Bjorn Fortuin of the Proteas says their fate in the T20 World Cup will depend on their ability to handle the big moments as a team. Picture: GALLO IMAGES/ISURU SAMERA
Bjorn Fortuin of the Proteas says their fate in the T20 World Cup will depend on their ability to handle the big moments as a team. Picture: GALLO IMAGES/ISURU SAMERA

As the Proteas edge closer to the ICC Men’s T20 World Cup in the United Arab Emirates (UAE) and Oman later in October, left-arm spinner Bjorn Fortuin has accepted that he is feeling the pressure.

The Proteas, who arrived in Abu Dhabi on Tuesday, will remain in quarantine until Monday and then begin the final stage of their preparations for the tournament from October 23 to November 14.
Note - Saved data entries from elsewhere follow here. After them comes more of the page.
(** * AxoGraph binary decoder ([neo/rawio/axographrawio.py])

    A shallow embedding of [StructFile] (the endian-aware field reader) and
    of [AxographRawIO] (column dispatch, episodic heuristic, event rescaling),
    followed by the properties the specification states about them and
    by further properties read off the code.

    Conventions of the embedding
    - a Python exception is a value of [exn]; a computation that may raise
      returns a [result];
    - the open file is a [StructFile]: the bytes of the file, the read
      position and the configured byte order;
    - Python [float] and NumPy [float32] values are [spec_float]s of the
      Standard Library (IEEE 754 binary64 and binary32, one NaN);
    - Python [str] is a list of Unicode code points;
    - a [dict] is an association list in insertion order;
    - an [np.memmap] is a handle (storage type, offset, length): the
      samples stay in the file;
    - calls to the logger are left out, except for the arithmetic in their
      arguments that can raise ([1/increment]). *)

From Stdlib Require Import ZArith NArith Bool String Ascii List Sorted Lia.
From Stdlib Require Import Strings.Byte Floats.SpecFloat.
Import ListNotations.

Local Open Scope string_scope.
Local Open Scope list_scope.
Local Open Scope Z_scope.

Set Implicit Arguments.

(** ** Python exceptions and results *)

Inductive not_implemented :=
| unimplemented_header_id
| unimplemented_format_version (format_ver : Z)
| series_only_for_first_column
| unimplemented_column_type (col_type : option Z)
| unimplemented_trace_header_version (v : Z)
| unimplemented_group_header_version (v : Z).

Inductive assertion :=
| not_an_AxoGraph_file
| header_version_mismatch (format_ver : Z)
| rest_of_the_file_not_empty
| unexpected_group_count (n_groups : Z)
| unexpected_font_setting1 (setting1 : Z).

Inductive exn :=
| StructError
| UnicodeDecodeError
| AssertionError (a : assertion)
| NotImplementedError (n : not_implemented)
| IndexError
| KeyError
| TypeError
| ValueError
| ZeroDivisionError
| UnboundLocalError.

Inductive result (A : Type) :=
| Ok (a : A)
| Raise (e : exn).

Arguments Ok {A} a.
Arguments Raise {A} e.

Definition rbind {A B} (r : result A) (k : A -> result B) : result B :=
  match r with
  | Ok a => k a
  | Raise e => Raise e
  end.

Declare Scope py_scope.
Delimit Scope py_scope with py.
Notation "'let?' x := r 'in' k" := (rbind r (fun x => k))
  (at level 10, x name, r at level 100, k at level 200) : py_scope.
Notation "'let?' ' p := r 'in' k" := (rbind r (fun x => match x with p => k end))
  (at level 10, p pattern, r at level 100, k at level 200) : py_scope.
Local Open Scope py_scope.

Definition py_assert (b : bool) (a : assertion) : result unit :=
  if b then Ok tt else Raise (AssertionError a).

(** ** Values *)

(** Python [str]: a sequence of code points. *)
Definition str := list N.

Definition str_of (s : string) : str :=
  map N_of_ascii (list_ascii_of_string s).

Definition str_eqb (a b : str) : bool :=
  if list_eq_dec N.eq_dec a b then true else false.

Inductive endianness := BigEndian | LittleEndian.

(** The scalars the decoder handles.  [NpFloat32] is a NumPy [float32]
    scalar (an element of a mapped [float32] array, or the result of an
    operation on such elements); every other floating value is a Python
    [float]. *)
Inductive value :=
| PyInt (z : Z)
| PyFloat (x : spec_float)
| NpFloat32 (x : spec_float)
| PyBool (b : bool)
| PyBytes (b : list byte)
| PyStr (s : str).

(** What [read_f] returns: [data[0]] or the tuple [data]. *)
Inductive pyobj :=
| Scalar (v : value)
| Tuple (vs : list value).

(** ** Fixed-width fields *)

Definition byte_N (b : byte) : N := Byte.to_N b.

Fixpoint be_uint (acc : Z) (bs : list byte) : Z :=
  match bs with
  | [] => acc
  | b :: t => be_uint (acc * 256 + Z.of_N (byte_N b)) t
  end.

Definition uint_of (o : endianness) (bs : list byte) : Z :=
  match o with
  | BigEndian => be_uint 0 bs
  | LittleEndian => be_uint 0 (rev bs)
  end.

Definition to_signed (bits : Z) (u : Z) : Z :=
  if u <? 2 ^ (bits - 1) then u else u - 2 ^ bits.

Definition sint_of (o : endianness) (bs : list byte) : Z :=
  to_signed (8 * Z.of_nat (length bs)) (uint_of o bs).

(** IEEE 754 interchange formats: [prec] bits of significand (with the
    implicit one) and [ebits] bits of exponent. *)
Definition decode_float (prec ebits : Z) (u : Z) : spec_float :=
  let mbits := prec - 1 in
  let emax := 2 ^ (ebits - 1) in
  let s := Z.testbit u (mbits + ebits) in
  let e := Z.land (Z.shiftr u mbits) (2 ^ ebits - 1) in
  let m := Z.land u (2 ^ mbits - 1) in
  if e =? 2 ^ ebits - 1 then
    if m =? 0 then S754_infinity s else S754_nan
  else if e =? 0 then
    match m with
    | Zpos p => S754_finite s p (emin prec emax)
    | _ => S754_zero s
    end
  else
    match m + 2 ^ mbits with
    | Zpos p => S754_finite s p (e - (emax - 1) - mbits)
    | _ => S754_nan
    end.

Definition decode_binary32 : Z -> spec_float := decode_float 24 8.
Definition decode_binary64 : Z -> spec_float := decode_float 53 11.

(** A binary32 value seen as a binary64 one (exact). *)
Definition widen (x : spec_float) : spec_float :=
  match x with
  | S754_finite s m e => binary_normalize 53 1024 (cond_Zopp s (Zpos m)) e s
  | _ => x
  end.

(** ** [struct] format strings

    The codes that occur in the module's format strings, in standard size
    (the byte-order prefix is always given, so there is no alignment).
    [struct] accepts other codes ([i], [q], [s], [?] and so on), which
    this model refuses: what is stated of an arbitrary format string is
    stated of those that satisfy [module_format]. *)
Inductive fmt_code := Cx | Cb | CB | Ch | CH | Cl | Cf | Cd | Cp.

Definition code_of_ascii (a : ascii) : option fmt_code :=
  if Ascii.eqb a "x" then Some Cx
  else if Ascii.eqb a "b" then Some Cb
  else if Ascii.eqb a "B" then Some CB
  else if Ascii.eqb a "h" then Some Ch
  else if Ascii.eqb a "H" then Some CH
  else if Ascii.eqb a "l" then Some Cl
  else if Ascii.eqb a "f" then Some Cf
  else if Ascii.eqb a "d" then Some Cd
  else if Ascii.eqb a "p" then Some Cp
  else None.

Definition digit_of_ascii (a : ascii) : option nat :=
  let n := nat_of_ascii a in
  if andb (48 <=? n)%nat (n <=? 57)%nat then Some (n - 48)%nat else None.

Definition is_struct_space (a : ascii) : bool :=
  let n := nat_of_ascii a in
  orb (n =? 32)%nat (andb (9 <=? n)%nat (n <=? 13)%nat).

(** A repeat count and its code; white space between items is skipped. *)
Fixpoint parse_fmt (count : option nat) (s : string) : option (list (nat * fmt_code)) :=
  match s with
  | EmptyString =>
      match count with
      | None => Some []
      | Some _ => None
      end
  | String a t =>
      match digit_of_ascii a with
      | Some d =>
          parse_fmt (Some (match count with None => d | Some c => 10 * c + d end)%nat) t
      | None =>
          if is_struct_space a then
            match count with
            | None => parse_fmt None t
            | Some _ => None
            end
          else
            match code_of_ascii a with
            | None => None
            | Some c =>
                match parse_fmt None t with
                | None => None
                | Some items => Some ((match count with None => 1 | Some n => n end, c)%nat :: items)
                end
            end
      end
  end.

Definition code_size (c : fmt_code) : nat :=
  match c with
  | Cx | Cb | CB | Cp => 1
  | Ch | CH => 2
  | Cl | Cf => 4
  | Cd => 8
  end.

Definition calcsize_items (items : list (nat * fmt_code)) : nat :=
  fold_right (fun '(n, c) acc => (n * code_size c + acc)%nat) 0%nat items.

Definition calcsize (fmt : string) : result nat :=
  match parse_fmt None fmt with
  | Some items => Ok (calcsize_items items)
  | None => Raise StructError
  end.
Before they take on Australia in the opening match of the tournament in Abu Dhabi on October 23, the Proteas will play two practice matches against Afghanistan and Pakistan, on October 18 and 20. 

“There is definitely pressure, but that is always going to be the case,” said Fortuin. “Whether we won the World Cup before or not, there was always going to be expectations on our shoulders because people back home expect things from us all the time.

“We must make sure we embrace that pressure and use it as a source of energy, and as the driving force. We just have to make sure we handle the big moments well as a team. We must face high-pressure situations as a unit, because it is not just about the individual who can stand up, but it is about the team.”

Fortuin said that when the Proteas come out of quarantine next week, they will focus on their preparations and try to adapt to the searing heat of the Arabian Peninsula.

“I have asked myself how we are going to play cricket in this heat, because this is something I have never experienced before. It is just gone past 11am and it feels like it has been baking outside for hours.

“The heat is going to be a huge challenge, but everything we need is available for us to succeed. It is just about getting our minds right, but the weather is going to be part of those challenges.

“Physical and mental preparedness go hand in hand because without mental strength the physical is useless and it is the same thing vice versa. It is a long time before we play our first game, so the big thing is to make sure we peak at the right time.

“We have a couple of warm-up games, but we have to make sure we are in the right space to hit the ground running.”

Fortuin said they must be ready to play against all the big teams. “There is extra motivation whenever you play against these big teams. There are about six or seven teams that could win the tournament and we have to be ready for each of them.”